**Assigned task:** Using the listing below, return every line that includes "BehaviorSymmetric".

**Data supplied:**
(* ===== verification/Nat.v ===== *)
(** * The NAT simulator (src/internal/nat/nat.go)

    The envelopes of the inside door, and the box: its mapping table, the sockets it
    opens and closes, and what it lets through in both directions. Sockets are numbered
    in the order they are opened ([0] is the door); binding a socket, and whether a write
    succeeds, are inputs. *)

From S2P Require Import Prelude GoBytes GoRuntime GoNet.

Inductive Behavior := BehaviorFullCone | BehaviorAddressRestricted | BehaviorSymmetric.
#[export] Instance Behavior_eq_dec : EqDecision Behavior.
Proof. solve_decision. Defined.

Definition runBufferSize : Z := 65536.
Definition maxEnvelopeName : Z := 1024.
Definition cleanupInterval : Duration := Second.
Definition outboundMagic : byte := x52.
Definition inboundMagic : byte := x53.

Inductive nat_err :=
| PublicAddrRequired | InsideDoorRequired | PrivateHostRequired | PrivateHostIPNil
| BindDoor | BindPublic
| EmptySource | SourceTooLong (n : Z) | NilDestination | DestinationTooLong (n : Z)
| EnvelopeTooShort | BadMagic (b : byte) | EmptyDestination | Truncated
| InvalidAddress (s : string)
| BoxClosed | AllocateSocket | NoPublicSocket.

(** ** Envelopes *)

(** [ipKey]. *)
Definition ipKey (ip : list byte) : string :=
  match To4 ip with
  | Some v4 => IP_String v4
  | None => match To16 ip with Some v6 => IP_String v6 | None => "" end
  end.

Definition addrKey (a : option UDPAddr) : string :=
  match a with
  | None => ""
  | Some a => JoinHostPort (ipKey (IP a)) (Itoa (Port a))
  end.

Definition appendU16 (out : list byte) (v : Z) : list byte :=
  out ++ [byte_of (Z.shiftr v 8); byte_of v].

Definition WrapOutbound (srcID : string) (dst : option UDPAddr) (frame : list byte)
    : res nat_err (list byte) :=
  if bool_decide (srcID = ""%string) then Err EmptySource
  else if slen srcID >? maxEnvelopeName then Err (SourceTooLong (slen srcID))
  else
    match dst with
    | None => Err NilDestination
    | Some dst =>
        if len (IP dst) =? 0 then Err NilDestination
        else
          let dstStr := addr_String dst in
          if slen dstStr >? maxEnvelopeName then Err (DestinationTooLong (slen dstStr))
          else
            let out := [outboundMagic] in
            let out := appendU16 out (slen srcID) ++ bytes_of_string srcID in
            let out := appendU16 out (slen dstStr) ++ bytes_of_string dstStr in
            Ok (out ++ frame)
    end.

Section Unwrap.
(** The host's part of address resolution. *)
Context (other : string -> option UDPAddr).

Definition UnwrapOutbound (pkt : list byte) : res nat_err (string * UDPAddr * list byte) :=
  if len pkt <? 1 + 2 + 1 + 2 + 1 then Err EnvelopeTooShort
  else if negb (bool_decide (hd x00 pkt = outboundMagic)) then Err (BadMagic (hd x00 pkt))
  else
    let p := drop 1 pkt in
    let srcLen := be_get (take 2 p) in
    let p := drop 2 p in
    if srcLen =? 0 then Err EmptySource
    else if srcLen >? maxEnvelopeName then Err (SourceTooLong srcLen)
    else if len p <? srcLen + 2 then Err Truncated
    else
      let srcID := string_of_bytes (take (Z.to_nat srcLen) p) in
      let p := drop (Z.to_nat srcLen) p in
      let dstLen := be_get (take 2 p) in
      let p := drop 2 p in
      if dstLen =? 0 then Err EmptyDestination
      else if dstLen >? maxEnvelopeName then Err (DestinationTooLong dstLen)
      else if len p <? dstLen then Err Truncated
      else
        let dstStr := string_of_bytes (take (Z.to_nat dstLen) p) in
        match ResolveUDPAddr other dstStr with
        | None => Err (InvalidAddress dstStr)
        | Some dst => Ok (srcID, dst, drop (Z.to_nat dstLen) p)
        end.

Definition UnwrapInbound (pkt : list byte) : res nat_err (UDPAddr * list byte) :=
  if len pkt <? 1 + 2 + 1 then Err EnvelopeTooShort
  else if negb (bool_decide (hd x00 pkt = inboundMagic)) then Err (BadMagic (hd x00 pkt))
  else
    let srcLen := be_get (take 2 (drop 1 pkt)) in
    if srcLen =? 0 then Err EmptySource
    else if srcLen >? maxEnvelopeName then Err (SourceTooLong srcLen)
    else
      let p := drop 3 pkt in
      if len p <? srcLen then Err Truncated
      else
        let s := string_of_bytes (take (Z.to_nat srcLen) p) in
        match ResolveUDPAddr other s with
        | None => Err (InvalidAddress s)
        | Some src => Ok (src, drop (Z.to_nat srcLen) p)
        end.
End Unwrap.

Definition WrapInbound (src : UDPAddr) (payload : list byte) : list byte :=
  let s := addr_String src in
  appendU16 [inboundMagic] (slen s) ++ bytes_of_string s ++ payload.

(** ** [ParseBehavior] *)

(** [strings.ToLower] as far as a comparison with an ASCII word can tell: the ASCII
    letters, and the two other characters whose lower case is an ASCII letter (U+0130 and
    U+212A). *)
Fixpoint ToLower (l : list byte) : list byte :=
  match l with
  | xc4 :: xb0 :: l => x69 :: ToLower l
  | xe2 :: x84 :: xaa :: l => x6b :: ToLower l
  | b :: l => (if (65 <=? u8 b) && (u8 b <=? 90) then byte_of (u8 b + 32) else b) :: ToLower l
  | [] => []
  end.

Definition ParseBehavior (s : string) : option Behavior :=
  let w := string_of_bytes (ToLower (TrimSpace (bytes_of_string s))) in
  if bool_decide (w = "fullcone"%string) then Some BehaviorFullCone
  else if bool_decide (w = "restricted"%string) then Some BehaviorAddressRestricted
  else if bool_decide (w = "symmetric"%string) then Some BehaviorSymmetric
  else None.

Example ParseBehavior_case : ParseBehavior " FullCone" = Some BehaviorFullCone.
Proof. reflexivity. Qed.

(** ** The box *)

Abbreviation sock := nat.

Record Config := MkConfig {
  Name : string;
  Behaviour : Behavior;             (* field [Behavior] *)
  PublicAddr : option UDPAddr;
  InsideDoor : option UDPAddr;
  PrivateHost : option UDPAddr;
  MappingTTL : Duration
}.

Record Stats := MkStats { Outbound : Z; Inbound : Z; Dropped : Z; Mappings : Z }.

Abbreviation mappingKey := (string * Z)%type.

(** The fields the code never sets ([expired], [purgedConn]) are left out. *)
Record mappingEntry := MkEntry {
  pubConn : option sock;
  pubPort : Z;
  dstIP : string;
  dstPort : Z;
  contactIP : option (gset string);  (* a nil map, or its keys that are [true] *)
  lastSeen : Time
}.
#[export] Instance mappingEntry_eta : Eta mappingEntry := fun e =>
  MkEntry (pubConn e) (pubPort e) (dstIP e) (dstPort e) (contactIP e) (lastSeen e).

Record Box := MkBox {
  cfg : Config;
  doorConn : sock;
  fixedConn : option sock;
  fixedAddrPort : Z;                 (* the port [fixedConn] is bound to *)
  privateHostKey : string;
  mappings : gmap mappingKey mappingEntry;
  stats : Stats;                     (* [Mappings] is not used here *)
  closed : bool;
  opened : nat;                      (* sockets opened so far *)
  live : gset sock                   (* the sockets that are open *)
}.
#[export] Instance Box_eta : Eta Box := fun b =>
  MkBox (cfg b) (doorConn b) (fixedConn b) (fixedAddrPort b) (privateHostKey b) (mappings b)
    (stats b) (closed b) (opened b) (live b).

(** [New]; [listen] is the outcome of binding a UDP socket: the port, or an error. *)
Definition New (listen : string -> option Z) (c : Config) : res nat_err Box :=
  match PublicAddr c, InsideDoor c, PrivateHost c with
  | None, _, _ => Err PublicAddrRequired
  | _, None, _ => Err InsideDoorRequired
  | _, _, None => Err PrivateHostRequired
  | Some pub, Some door, Some host =>
      if len (IP host) =? 0 then Err PrivateHostIPNil
      else
        match listen (addr_String door) with
        | None => Err BindDoor
        | Some _ =>
            let b := MkBox c 0%nat None 0 (addrKey (Some host)) ∅ (MkStats 0 0 0 0) false
                       1 {[0%nat]} in
            if negb (bool_decide (Behaviour c = BehaviorSymmetric)) then
              match listen (addr_String pub) with
              | None => Err BindPublic
              | Some port =>
                  Ok (b <| fixedConn := Some 1%nat |> <| fixedAddrPort := port |>
                        <| opened := 2%nat |> <| live := {[0%nat; 1%nat]} |>)
              end
            else Ok b
        end
  end.

Definition incOutbound b : Box :=
  b <| stats := MkStats (u64 (Outbound (stats b) + 1)) (Inbound (stats b)) (Dropped (stats b)) 0 |>.
Definition incInbound b : Box :=
  b <| stats := MkStats (Outbound (stats b)) (u64 (Inbound (stats b) + 1)) (Dropped (stats b)) 0 |>.
Definition incDropped b : Box :=
  b <| stats := MkStats (Outbound (stats b)) (Inbound (stats b)) (u64 (Dropped (stats b) + 1)) 0 |>.

Definition lastSeenExpired (e : mappingEntry) (now : Time) (ttl : Duration) : bool :=
  (ttl >? 0) && (Sub now (lastSeen e) >? ttl).

(** [reclaimLocked]: an expired mapping's own socket is closed, the mapping removed. *)
Definition reclaimLocked (k : mappingKey) (e : mappingEntry) b : Box :=
  let live' :=
    match pubConn e with
    | Some s => if bool_decide (pubConn e = fixedConn b) then live b else live b ∖ {[s]}
    | None => live b
    end in
  b <| live := live' |> <| mappings := delete k (mappings b) |>.

(** Reclaims the expired mappings ([cleanup], [Stats]). The range visits each once, and
    reclaiming one does not touch the others. *)
Definition reclaim_expired (now : Time) b : Box :=
  fold_right (fun ke b => reclaimLocked ke.1 ke.2 b) b
    (filter (fun ke => lastSeenExpired ke.2 now (MappingTTL (cfg b)) = true)
       (map_to_list (mappings b))).

Definition cleanup (now : Time) b : Box :=
  if MappingTTL (cfg b) <=? 0 then b else reclaim_expired now b.

Definition Box_Stats (now : Time) b : Stats * Box :=
  let b := reclaim_expired now b in
  (MkStats (Outbound (stats b)) (Inbound (stats b)) (Dropped (stats b))
     (Z.of_nat (size (mappings b))), b).

(** The mapping of a flow; an expired one is reclaimed. *)
Definition current (key : mappingKey) (now : Time) b : option mappingEntry * Box :=
  match mappings b !! key with
  | Some e =>
      if (MappingTTL (cfg b) >? 0) && (Sub now (lastSeen e) >? MappingTTL (cfg b))
      then (None, reclaimLocked key e b)
      else (Some e, b)
  | None => (None, b)
  end.

(** [outboundSocket], its critical section; [bound] is the port a fresh socket gets, if
    binding one succeeds. [None] is a panic (an entry written into a nil map). *)
Definition outboundSocket (dst : UDPAddr) (now : Time) (bound : option Z) b
    : option (res nat_err sock * Box) :=
  let symmetric := bool_decide (Behaviour (cfg b) = BehaviorSymmetric) in
  let restricted := bool_decide (Behaviour (cfg b) = BehaviorAddressRestricted) in
  let key : mappingKey := if symmetric then (ipKey (IP dst), Port dst) else (""%string, 0) in
  let '(e, b) := current key now b in
  let finish e b :=
    Some (match pubConn e with Some s => Ok s | None => Err NoPublicSocket end,
          b <| mappings := <[key := e]> (mappings b) |>) in
  match e with
  | Some e =>
      let e := e <| lastSeen := now |> in
      if restricted then
        match contactIP e with
        | None => None
        | Some ips => finish (e <| contactIP := Some ({[ipKey (IP dst)]} ∪ ips) |>) b
        end
      else finish e b
  | None =>
      let e := MkEntry None 0 key.1 key.2 None now in
      if negb symmetric then
        let e := e <| pubConn := fixedConn b |> <| pubPort := fixedAddrPort b |> in
        finish (if restricted then e <| contactIP := Some {[ipKey (IP dst)]} |> else e) b
      else if closed b then Some (Err BoxClosed, b)
      else
        match bound with
        | None => Some (Err AllocateSocket, b)
        | Some port =>
            let s := opened b in
            finish (e <| pubConn := Some s |> <| pubPort := port |>
                      <| contactIP := Some {[ipKey (IP dst)]} |>)
              (b <| opened := S s |> <| live := {[s]} ∪ live b |>)
        end
  end.

(** A datagram the box emits: from which socket, to whom. *)
Record datagram := MkDatagram { from_sock : sock; to : UDPAddr; bytes : list byte }.

Section Box.
(** The host's part of address resolution. *)
Context (other : string -> option UDPAddr).

(** [handleOutbound]: what is written, if anything is. [wrote] says whether the write
    succeeds. *)
Definition handleOutbound (pkt : list byte) (src : option UDPAddr) (now : Time)
    (bound : option Z) (wrote : bool) b : option (option datagram * Box) :=
  if negb (bool_decide (addrKey src = privateHostKey b)) then Some (None, incDropped b)
  else
    match UnwrapOutbound other pkt with
    | Err _ => Some (None, incDropped b)
    | Ok (_, dst, inner) =>
        '(r, b) ← outboundSocket dst now bound b;
        match r with
        | Err _ => Some (None, incDropped b)
        | Ok s =>
            if wrote then Some (Some (MkDatagram s dst inner), incOutbound b)
            else Some (None, incDropped b)
        end
    end.

Definition lookupInbound (s : sock) (src : UDPAddr) (now : Time) b : bool :=
  match Behaviour (cfg b) with
  | BehaviorSymmetric =>
      match filter (fun ke : mappingKey * mappingEntry => pubConn ke.2 = Some s)
              (map_to_list (mappings b)) with
      | (_, e) :: _ =>
          if lastSeenExpired e now (MappingTTL (cfg b)) then false
          else bool_decide (dstIP e = ipKey (IP src)) && (dstPort e =? Port src)
      | [] => false
      end
  | bh =>
      match mappings b !! (""%string, 0) with
      | None => false
      | Some e =>
          if lastSeenExpired e now (MappingTTL (cfg b)) then false
          else match bh with
               | BehaviorAddressRestricted =>
                   bool_decide (ipKey (IP src) ∈ default ∅ (contactIP e))
               | _ => true
               end
      end
  end.

(** [handleInbound]. [PrivateHost] is set in every box [New] makes. *)
Definition handleInbound (s : sock) (pkt : list byte) (src : UDPAddr) (now : Time)
    (wrote : bool) b : option datagram * Box :=
  if negb (lookupInbound s src now b) then (None, incDropped b)
  else
    match PrivateHost (cfg b), wrote with
    | Some host, true => (Some (MkDatagram s host (WrapInbound src pkt)), incInbound b)
    | _, _ => (None, incDropped b)
    end.

(** [Close]: whether it returns an error, given that closing an open socket never fails
    and closing a closed one always does. *)
Definition closeConn (c : option sock) (live : gset sock) : bool * gset sock :=
  match c with
  | None => (false, live)
  | Some s => (negb (bool_decide (s ∈ live)), live ∖ {[s]})
  end.

Definition Close b : bool * Box :=
  if closed b then (false, b)
  else
    let '(e1, l) := closeConn (Some (doorConn b)) (live b) in
    let '(e2, l) := closeConn (fixedConn b) l in
    let '(e3, l) :=
      fold_right (fun (ke : mappingKey * mappingEntry) '(e, l) =>
                    let '(e', l) := closeConn (pubConn ke.2) l in (e || e', l))
        (false, l) (map_to_list (mappings b)) in
    (e1 || e2 || e3, b <| closed := true |> <| live := l |> <| mappings := ∅ |>).

(** [Public]. *)
Definition Public (localAddr : UDPAddr) b : option UDPAddr :=
  match fixedConn b with
  | Some _ => Some localAddr
  | None => (fun a => MkUDPAddr (IP a) 0 "") <$> PublicAddr (cfg b)
  end.

(** ** Runs: the goroutines' steps, interleaved *)

Inductive event :=
| EvOut (now : Time) (pkt : list byte) (src : option UDPAddr) (bound : option Z) (wrote : bool)
| EvIn (now : Time) (s : sock) (pkt : list byte) (src : UDPAddr) (wrote : bool)
| EvReadError                       (* a read that fails without the socket being closed *)
| EvCleanup (now : Time)
| EvStats (now : Time)
| EvClose.

Definition step b (e : event) : option (option datagram * Box) :=
  match e with
  | EvOut now pkt src bound wrote => handleOutbound pkt src now bound wrote b
  | EvIn now s pkt src wrote => Some (handleInbound s pkt src now wrote b)
  | EvReadError => Some (None, incDropped b)
  | EvCleanup now => Some (None, cleanup now b)
  | EvStats now => Some (None, (Box_Stats now b).2)
  | EvClose => Some (None, (Close b).2)
  end.

Fixpoint run b (es : list event) : option Box :=
  match es with
  | [] => Some b
  | e :: es => '(_, b) ← step b e; run b es
  end.
End Box.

**Answer to this problem:**
Inductive Behavior := BehaviorFullCone | BehaviorAddressRestricted | BehaviorSymmetric.
  else if bool_decide (w = "symmetric"%string) then Some BehaviorSymmetric
            if negb (bool_decide (Behaviour c = BehaviorSymmetric)) then
  let symmetric := bool_decide (Behaviour (cfg b) = BehaviorSymmetric) in
  | BehaviorSymmetric =>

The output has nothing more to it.